Les Plans d’épargne retraite d’entreprise (Pere) dits “article 83”, sont des contrats d’assurance garantissant le versement d’un revenu à vie aux salariés, souscrits par leurs employeurs pour le compte de 4,3 millions de salariés.
Les cotisations versées dans le cadre de ces plans d’épargne retraite d’entreprise sont déductibles du revenu imposable du salarié (dans la limites de 10% des revenus).
Pour bénéficier des exonérations d’impôts sur les versements, ces régimes doivent respecter les règles strictes de l’article 83 du Code général des impôts (CGI). Ils doivent prévoir des cotisations à taux identique pour les personnes d’une même catégorie de personnel, un versement au plus tôt à l’âge de la retraite, une absence de sortie en capital et un montant de participation réel de l’employeur. Même si les salariés peuvent effectuer des versements individuels facultatifs (VIF), ils restent rares.
Ces placements collectent environ 3 milliards d’euros par an et procurent environ 1,5 milliard de ressources chaque année aux retraités, répartis entre 90% de rentes viagères et 10% de versements forfaitaires uniques. Dans les contrats article 83, les cotisations sont déductibles du revenu imposable (mais assujetties à la CSG, CRDS et prélèvement social). Les rentes sont imposées à la sortie, après application d’un abattement de 10%, comme les pensions de retraite des régimes obligatoires.

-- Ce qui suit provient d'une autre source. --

Lemma char_back c : char_holds c -> one_char (char_utf8 (code c)) = Some c /\ is_utf8 (char_utf8 (code c)) = true.
Proof.
  destruct c as [n]. unfold char_holds, char_from_u32. cbn [code]. intros H.
  assert (0 <= n <= 0x10ffff /\ ~ (0xd800 <= n < 0xe000)) as [Hn Hs] by (destruct (_ || _) eqn:E in H; [lia|by destruct H]).
  clear H. unfold one_char. rewrite next_char_bytes. unfold char_utf8. rewrite !Z.shiftr_div_pow2 by lia.
  change (2 ^ 6) with 64; change (2 ^ 12) with 4096; change (2 ^ 18) with 262144.
  destruct (Z.ltb_spec n 0x80); [|destruct (Z.ltb_spec n 0x800); [|destruct (Z.ltb_spec n 0x10000)]].
  - destruct (Z.ltb_spec n 128); [|lia]. split; [done|]. cbn. by replace ((0 <=? n) && (n <=? 127)) with true by lia.
  - pose proof (Z.div_mod n 64 ltac:(done)) as E. pose proof (Z.mod_pos_bound n 64 ltac:(done)) as Hr.
    set (q := n / 64) in *. set (r := n mod 64) in *. assert (2 <= q < 32) by lia.
    decided (192 + q <? 128) false. decided (192 + q <? 224) true. split.
    + do 2 f_equal. unfold two. dm.
    + cbn [is_utf8]. unfold is_cont. decided ((0 <=? 192 + q) && (192 + q <=? 127)) false.
      decided ((194 <=? 192 + q) && (192 + q <=? 223)) true. by decided ((128 <=? 128 + r) && (128 + r <=? 191)) true.
  - assert (n = n / 4096 * 4096 + n / 64 mod 64 * 64 + n mod 64) as E by dm.
    assert (0 <= n / 64 mod 64 < 64 /\ 0 <= n mod 64 < 64) as [Hr Ht] by (split; by apply Z.mod_pos_bound).
    assert (0 <= n / 4096 < 16) as Hq by dm.
    set (q := n / 4096) in *. set (r := n / 64 mod 64) in *. set (t := n mod 64) in *.
    decided (224 + q <? 128) false. decided (224 + q <? 224) false. decided (224 + q <? 240) true. split.
    + do 2 f_equal. unfold three. dm.
    + cbn [is_utf8]. unfold is_cont. decided ((0 <=? 224 + q) && (224 + q <=? 127)) false.
      decided ((194 <=? 224 + q) && (224 + q <=? 223)) false. decided ((224 <=? 224 + q) && (224 + q <=? 239)) true.
      decided ((128 <=? 128 + t) && (128 + t <=? 191)) true. rewrite !andb_true_r.
      destruct (Z.eqb_spec (224 + q) 224); [lia|]. destruct (Z.eqb_spec (224 + q) 237); lia.
  - assert (n = n / 262144 * 262144 + n / 4096 mod 64 * 4096 + n / 64 mod 64 * 64 + n mod 64) as E by dm.
    assert (0 <= n / 4096 mod 64 < 64 /\ 0 <= n / 64 mod 64 < 64 /\ 0 <= n mod 64 < 64) as (Hr & Hs' & Ht) by (split_and!; by apply Z.mod_pos_bound).
    assert (0 <= n / 262144 <= 4) as Hq by dm.
    set (q := n / 262144) in *. set (r := n / 4096 mod 64) in *. set (u := n / 64 mod 64) in *. set (t := n mod 64) in *.
    decided (240 + q <? 128) false. decided (240 + q <? 224) false. decided (240 + q <? 240) false. split.
    + do 2 f_equal. unfold four. dm.
    + cbn [is_utf8]. unfold is_cont. decided ((0 <=? 240 + q) && (240 + q <=? 127)) false.
      decided ((194 <=? 240 + q) && (240 + q <=? 223)) false. decided ((224 <=? 240 + q) && (240 + q <=? 239)) false.
      decided ((240 <=? 240 + q) && (240 + q <=? 244)) true. decided ((128 <=? 128 + t) && (128 + t <=? 191)) true.
      decided ((128 <=? 128 + u) && (128 + u <=? 191)) true. rewrite !andb_true_r.
      destruct (Z.eqb_spec (240 + q) 240); [lia|]. destruct (Z.eqb_spec (240 + q) 244); lia.
Qed.

(** What is read of text is a character. *)
Definition scalar (n : Z) : Prop := 0 <= n < 0xd800 \/ 0xe000 <= n <= 0x10ffff.
Lemma char_holds_scalar n : scalar n -> char_holds (MkChar n).
Proof. unfold scalar, char_holds, char_from_u32. cbn. intros H. by replace (_ || _) with true by lia. Qed.
Lemma three_scalar a b c : 224 <= a <= 239 -> 128 <= b <= 191 -> 128 <= c <= 191 -> (a = 237 -> b <= 159) -> scalar (three a b c).
Proof.
  intros Ha Hb Hc Hs. unfold scalar, three. replace (a mod 32) with (a - 224) by dm. replace (b mod 64) with (b - 128) by dm.
  replace (c mod 64) with (c - 128) by dm. lia.
Qed.
Lemma four_scalar a b c d : 240 <= a <= 244 -> 128 <= b <= 191 -> 128 <= c <= 191 -> 128 <= d <= 191 -> (a = 240 -> 144 <= b) -> (a = 244 -> b <= 143) ->
  scalar (four a b c d).
Proof.
  intros Ha Hb Hc Hd Hlo Hhi. unfold scalar, four. replace (a mod 8) with (a - 240) by dm. replace (b mod 64) with (b - 128) by dm.
  replace (c mod 64) with (c - 128) by dm. replace (d mod 64) with (d - 128) by dm. lia.
Qed.

Lemma next_char_holds l c r : is_utf8 l = true -> next_char l = Some (c, r) -> char_holds c.
Proof.
  intros Hu H. rewrite next_char_bytes in H. destruct l as [|a l]; [done|]. cbn [is_utf8] in Hu. unfold is_cont in Hu.
  destruct ((0 <=? a) && (a <=? 127)) eqn:E1.
  { destruct (Z.ltb_spec a 128); [|lia]. injection H as <- _. apply char_holds_scalar. left. lia. }
  destruct ((194 <=? a) && (a <=? 223)) eqn:E2; [|destruct ((224 <=? a) && (a <=? 239)) eqn:E3; [|destruct ((240 <=? a) && (a <=? 244)) eqn:E4; [|done]]].
  - destruct (Z.ltb_spec a 128); [lia|]. destruct l as [|b l]; [done|]. destruct (Z.ltb_spec a 224); [|lia]. injection H as <- _.
    apply char_holds_scalar. left. unfold two. dm.
  - destruct (Z.ltb_spec a 128); [lia|]. destruct l as [|b [|c' l]]; try done. destruct (Z.ltb_spec a 224); [lia|]. destruct (Z.ltb_spec a 240); [|lia].
    injection H as <- _. rewrite !andb_true_iff in Hu. destruct Hu as [[Hb Hc] _].
    destruct (Z.eqb_spec a 224), (Z.eqb_spec a 237); apply char_holds_scalar, three_scalar; lia.
  - destruct (Z.ltb_spec a 128); [lia|]. destruct l as [|b [|c' [|d l]]]; try done; destruct (Z.ltb_spec a 224); try lia; destruct (Z.ltb_spec a 240); try lia; try done.
    injection H as <- _. rewrite !andb_true_iff in Hu. destruct Hu as [[[Hb Hc] Hd] _].
    destruct (Z.eqb_spec a 240), (Z.eqb_spec a 244); apply char_holds_scalar, four_scalar; lia.
Qed.
(** ** The arithmetic *)

Lemma tens_spec k : forall n, 0 < n -> tens k n = if n * 10 ^ Z.of_nat k <=? u128_max then Some (n * 10 ^ Z.of_nat k) else if decide (k = 0%nat) then Some n else None.
Proof.
  induction k as [|k IH]; intros n Hn.
  - cbn [tens]. change (10 ^ Z.of_nat 0) with 1. rewrite Z.mul_1_r. by destruct (_ <=? _).
  - cbn [tens]. unfold checked_u128. rewrite Nat2Z.inj_succ, Z.pow_succ_r, Z.mul_assoc by lia. pose proof (pow10_pos (Z.of_nat k) ltac:(lia)) as Hp.
    destruct (Z.leb_spec (n * 10) u128_max); cbn [mbind option_bind].
    + rewrite IH by lia. destruct (Z.leb_spec (n * 10 * 10 ^ Z.of_nat k) u128_max) as [|Hk]; [done|].
      destruct (decide (k = 0%nat)) as [->|]; [|done]. change (10 ^ Z.of_nat 0) with 1 in Hk. lia.
    + destruct (Z.leb_spec (n * 10 * 10 ^ Z.of_nat k) u128_max); [nia|done].
Qed.
(** Of something, thirty-nine rounds are more than a [u128] holds. *)
Lemma tens_past k n : 0 < n -> (39 <= k)%nat -> tens k n = None.
Proof.
  intros Hn Hk. rewrite tens_spec by done. rewrite decide_False by lia. destruct (Z.leb_spec (n * 10 ^ Z.of_nat k) u128_max) as [H|]; [|done].
  assert (10 ^ 39 <= 10 ^ Z.of_nat k) by (apply Z.pow_le_mono_r; lia). assert (u128_max < 10 ^ 39) by done. nia.
Qed.

Definition SECOND : Z := 1000000000.
(** What [n] nanoseconds are. *)
Definition in_seconds (n : Z) : option (Z * Z) := if n / SECOND <=? u64_max then Some (n / SECOND, n mod SECOND) else None.

Lemma in_seconds_Some n s f : 0 <= n -> in_seconds n = Some (s, f) <-> 0 <= s <= u64_max /\ 0 <= f < SECOND /\ s * SECOND + f = n.
Proof.
  intros Hn. unfold in_seconds. pose proof (Z.div_mod n SECOND ltac:(done)). pose proof (Z.mod_pos_bound n SECOND ltac:(done)).
  assert (0 <= n / SECOND) by by apply Z.div_pos. split.
  - destruct (Z.leb_spec (n / SECOND) u64_max); [|done]. intros [= <- <-]. lia.
  - intros (Hs & Hf & E). assert (n / SECOND = s) as -> by (unfold SECOND in *; dm). assert (n mod SECOND = f) as -> by (unfold SECOND in *; dm).
    by decided (s <=? u64_max) true.
Qed.

(** The last steps, of digits that are not all zeros. *)
Lemma last_steps g shift : 0 < g -> 0 <= shift ->
  (nanos ← (if g <=? u128_max then Some g else None); nanos ← tens (Z.to_nat (Z.min shift 39)) nanos;
   if nanos / 1000000000 <=? u64_max then Some (nanos / 1000000000, nanos mod 1000000000) else None) = in_seconds (g * 10 ^ shift).
Proof.
  intros Hg Hs. pose proof (pow10_pos shift Hs) as Hp.
  assert (forall N, u128_max < N -> in_seconds N = None) as Hbig.
  { intros N HN. unfold in_seconds. destruct (Z.leb_spec (N / SECOND) u64_max) as [H|]; [|done].
    pose proof (Z.div_mod N SECOND ltac:(done)). pose proof (Z.mod_pos_bound N SECOND ltac:(done)). assert (u128_max = 2 ^ 128 - 1) by done. unfold u64_max, SECOND in *. lia. }
  destruct (Z.leb_spec g u128_max) as [Hle|Hgt]; cbn [mbind option_bind]; [|by rewrite Hbig by nia].
  destruct (Z.le_gt_cases shift 38) as [Hs'|Hs'].
  - rewrite Z.min_l by lia. rewrite tens_spec by done. rewrite Z2Nat.id by done.
    destruct (Z.leb_spec (g * 10 ^ shift) u128_max) as [|H]; [done|]. rewrite (Hbig _ H). destruct (decide _) as [E|]; [|done].
    assert (shift = 0) as -> by lia. lia.
  - rewrite Z.min_r by lia. rewrite tens_past by (done || lia). rewrite Hbig; [done|].
    assert (10 ^ 39 <= 10 ^ shift) by (apply Z.pow_le_mono_r; lia). assert (u128_max < 10 ^ 39) by done. nia.
Qed.

(** The checked additions refuse only what is out of range whichever way it is counted. *)
Lemma shift_checked e lf t A (f : Z -> option A) : i64_min <= e <= i64_max -> 0 <= lf < 2 ^ 62 -> 0 <= t < 2 ^ 62 ->
  (shift ← checked_i64 (e - lf); shift ← checked_i64 (shift + 9); shift ← checked_i64 (shift + t); f shift) = f (e - lf + 9 + t) \/
  ((shift ← checked_i64 (e - lf); shift ← checked_i64 (shift + 9); shift ← checked_i64 (shift + t); f shift) = None /\
    (e - lf + 9 + t < 0 \/ 39 <= e - lf + 9 + t)).
Proof.
  intros He Hl Ht. unfold checked_i64.
  destruct ((i64_min <=? e - lf) && (e - lf <=? i64_max)) eqn:E1; cbn [mbind option_bind]; [|right; split; [done|unfold i64_min, i64_max in *; lia]].
  destruct ((i64_min <=? e - lf + 9) && (e - lf + 9 <=? i64_max)) eqn:E2; cbn [mbind option_bind]; [|right; split; [done|unfold i64_min, i64_max in *; lia]].
  destruct ((i64_min <=? e - lf + 9 + t) && (e - lf + 9 + t <=? i64_max)) eqn:E3; cbn [mbind option_bind]; [by left|right; split; [done|unfold i64_min, i64_max in *; lia]].
Qed.

Lemma in_seconds_big g shift : 0 < g -> 39 <= shift -> in_seconds (g * 10 ^ shift) = None.
Proof.
  intros Hg Hs. rewrite <- last_steps by lia. rewrite Z.min_r by lia. destruct (g <=? u128_max); [|done]. cbn [mbind option_bind].
  by rewrite tens_past by (done || lia).
Qed.

(** ** What the text denotes *)

Lemma denotes_nanos g shift N : 0 <= shift -> value_cmp (g, shift - 9) (N, -9) = Eq <-> g * 10 ^ shift = N.
Proof.
  intros Hs. unfold value_cmp. cbn [fst snd]. rewrite Z.min_r by lia. replace (shift - 9 - -9) with shift by lia.
  change (-9 - -9) with 0. rewrite Z.compare_eq_iff. lia.
Qed.
Lemma finer_than_nanos g shift N : shift < 0 -> ~ (10 | g) -> value_cmp (g, shift - 9) (N, -9) <> Eq.
Proof.
  intros Hs Hg. unfold value_cmp. cbn [fst snd]. rewrite Z.min_l by lia. replace (shift - 9 - (shift - 9)) with 0 by lia.
  replace (-9 - (shift - 9)) with (Z.succ (- shift - 1)) by lia. rewrite Z.pow_succ_r by lia. intros E%Z.compare_eq. apply Hg.
  exists (N * 10 ^ (- shift - 1)). lia.
Qed.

Les contrats dits Article 39 (du CGI) représentent près de 40 milliards d’euros d’encours. Ils collectent quelque 1,4 milliard d’euros par an et distribuent chaque année 1,3 milliard d’euros de pensions. Ce sont des contrats de retraite à prestations définies, financés par l’employeur, et dont les droits sont conditionnés à la présence dans l’entreprise au moment du départ en retraite. On les appelle parfois aussi des “retraite chapeau” car elles s’ajoutent aux autres pensions des régimes de base et complémentaires obligatoires, afin d’offrir aux bénéficiaires des taux de remplacement plus élevés.
Les Plans d’épargne retraite collectifs (Perco) comptent 2,4 millions de souscripteurs réunissant près de 16 milliards d’encours fin 2017. Le Perco est un dispositif d’épargne salarial disponible dans 212 000 entreprises, qui permet aux salariés de placer les sommes issues de la participation et de l’intéressement aux résultats de l’entreprise, en échappant à l’impôt sur le revenu. Les employeurs les plus généreux peuvent ajouter un abondement jusqu’à trois fois le versement du salariés – jusqu’à 6276 euros en 2017.
L’argent est normalement bloqué jusqu’à la retraite, sauf cas de déblocage anticipé, comme pour l’achat de sa résidence principale ou en fin de droits au chômage. Jusqu’ici, 100% des sorties ont été effectuées par le versement d’un capital, pour environ 300 millions d’euros par an.